Les forces vives au sein desquelles se retrouvaient, le syndicat, la société civile et les partis politiques, étaient exaspérées par le pouvoir militaire, des dérives et des excès connus le long du régime du Général Lansana Conté. Elles voyaient alors une aubaine pour l’organisation des élections libres et transparentes pour le retour immédiat à l’ordre constitutionnel. Cela était une conviction pour ces forces vives car les conditions matures étaient réunies pour ce retour tant souhaité. L’exacerbation de cette contradiction a occasionné cet affront macabre qui peine encore de nos jours à livrer tous ses secrets. Un massacre, un véritable massacre a été commis ce jour au stade du 28 septembre, une première dans l’histoire du pays. C’est justement ce qui est à l’origine de ce procès qui étale aujourd’hui, la fébrilité du pouvoir du CNDD, la cruauté, l’animosité de certains chefs militaires et la communautarisation de l’armée.
Aujourd’hui, on a l’impression que l’histoire semble se répéter avec la situation sociopolitique qui caractérise le pays. Les promesses faites au peuple à la prise du pouvoir ne sont pas tenues. La justice qui devait être la boussole du CNRD est détraquée. On assiste à des séquestrations, des arrestations arbitraires, au bâillonnement des libertés collectives et individuelles. L’exacerbation de la pauvreté qui entraine de nos jours une précarité généralisée de la population, semble être une situation à laquelle se complait les nouvelles autorités. Quand la grande majorité peine à trouver la pitance quotidienne, une minorité se livre à une opulence insolente vexante. Ces nouveaux riches tous des parvenus du régime actuel se livrent à un train de vie qui met en exergue l’iniquité des nouvelles autorités.
La chasse aux sorcières est devenue effective pourtant, le colonel Mamadi Doumbouya avait déclaré qu’il n’y aurait pas de chasse. C’est au contraire qu’on assiste malheureusement aujourd’hui avec des harcèlements judiciaires des acteurs de la société civile et des leaders politiques et dont certains sont arbitrairement détenus sans jugement depuis de longs mois. L’actuel Procès des massacres du 28 septembre 2009 semble ne pas édifier le CNRD pourtant, une sagesse africaine enseigne : « C’est en voyant la poule plumée que la perdrix s’est ravisée ». Les nouvelles autorités affichent myopie et surdité face à ces tristes réalités comme pour dire que la poutre qui doit vous crever l’œil est invisible.
C’est dans cette angoisse et cette anxiété que les populations guinéennes démunies et désemparées se livrent à la quête de leur pitance quotidienne.

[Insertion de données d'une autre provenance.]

Lemma kept_trans ts1 ts2 ts3 : kept ts1 ts2 -> kept ts2 ts3 -> kept ts1 ts3.
Proof.
  intros H12 H23 i t H.
  destruct (H12 _ _ H) as (l1 & E1 & K1).
  destruct (H23 _ _ E1) as (l2 & E2 & K2).
  exists l2. rewrite set_length_twice in E2. split; [exact E2|].
  intros Hi. pose proof (kept_length _ _ H12) as Hlen.
  rewrite K2 by lia. cbn. apply K1, Hi.
Qed.

Lemma kept_snoc others prev len rest :
  kept (others ++ [prev]) (others ++ Track.set_length prev len :: rest).
Proof.
  intros i t H.
  destruct (Nat.lt_ge_cases i (List.length others)) as [Hlt | Hge].
  - rewrite nth_error_app1 in H by exact Hlt.
    exists (Track.length t). rewrite set_length_same.
    rewrite nth_error_app1 by exact Hlt. auto.
  - assert (Hi : i = List.length others).
    { assert (Hs : nth_error (others ++ [prev]) i <> None) by congruence.
      apply nth_error_Some in Hs. rewrite length_app in Hs. cbn in Hs. lia. }
    subst i. rewrite nth_error_app2, Nat.sub_diag in H by lia.
    cbn in H. injection H as <-.
    exists len. rewrite nth_error_app2, Nat.sub_diag by lia.
    split; [reflexivity|]. rewrite length_app. cbn. lia.
Qed.

Lemma consistency_checks_shape others prev curr shift totalPregap :
  exists rest,
    b_tracks (snd (consistency_checks others prev curr shift totalPregap))
    = others ++ prev :: rest.
Proof.
  unfold consistency_checks.
  destruct (_ || _); cbn; eexists; reflexivity.
Qed.

Lemma AddTrack_kept b prestart currPregap ok b' :
  AddTrack b prestart currPregap = Some (ok, b') ->
  kept (b_tracks b) (b_tracks b').
Proof.
  destruct (b_tracks b) as [|t0 l0] eqn:Et.
  { intros _ i t H. destruct i; discriminate. }
  assert (Hs : b_tracks b = removelast (t0 :: l0) ++ [back (t0 :: l0)]).
  { rewrite Et. apply tracks_split_last. discriminate. }
  rewrite <- Et. set (others := removelast (t0 :: l0)) in *.
  set (prev := back (t0 :: l0)) in *. clearbody others prev. clear Et.
  unfold AddTrack. rewrite Hs, match_snoc, back_snoc, removelast_last.
  destruct ((prestart >=? 0) && _).
  { intros E. injection E as _ <-. rewrite Hs. apply kept_refl. }
  destruct (same_file (Track.file prev) (Track.file (b_curr b))).
  - intros E. injection E as E.
    match type of E with
    | consistency_checks _ ?p ?c ?s ?tp = _ =>
        destruct (consistency_checks_shape others p c s tp) as [rest Hr];
        rewrite E in Hr; cbn [snd] in Hr; rewrite Hr
    end.
    destruct (Track.length prev =? 0).
    + apply kept_snoc.
    + rewrite <- (set_length_same prev) at 2. apply kept_snoc.
  - destruct (Track.file prev) as [pf|]; [|discriminate].
    destruct (Track.sectorSize prev =? 0); [discriminate|].
    intros E. injection E as E.
    match type of E with
    | consistency_checks _ ?p ?c ?s ?tp = _ =>
        destruct (consistency_checks_shape others p c s tp) as [rest Hr];
        rewrite E in Hr; cbn [snd] in Hr; rewrite Hr
    end.
    cbn [Track.sectorSize Track.set_length Track.length].
    destruct (negb _).
    + apply (kept_snoc others prev).
    + apply (kept_snoc others prev).
Qed.

Lemma add_pending_kept st ok st' :
  add_pending st = Some (ok, st') -> kept (cue_tracks st) (cue_tracks st').
Proof.
  unfold add_pending. destruct (c_canAddTrack st).
  - destruct (AddTrack _ _ _) as [[s b]|] eqn:E; [|discriminate].
    intros H. injection H as _ <-. exact (AddTrack_kept _ _ _ _ _ E).
  - intros H. injection H as _ <-. apply kept_refl.
Qed.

Triste réalité, triste vie pour un peuple qui a été le porte étendard de l’émancipation du continent. Les raisons évoquées pour justifier le coup de force semblent ne plus convaincre la majorité des populations guinéennes. Les pratiques du régime défunt qui avaient été dénoncées comme mauvaises ont fait leur réapparition aujourd’hui dans la vie nationale. Les violations récurrentes du code des marchés publics par l’octroi massif de marchés de gré à gré à des soutiens de la junte, favorisant du coup la corruption et l’enrichissement illicite de la classe dirigeante alors que la majorité de la population végète dans la misère. C’est dire que le CNRD semble se bercer avec le son des sirènes des pseudos leaders et des opportunistes qui gravitent autour de lui.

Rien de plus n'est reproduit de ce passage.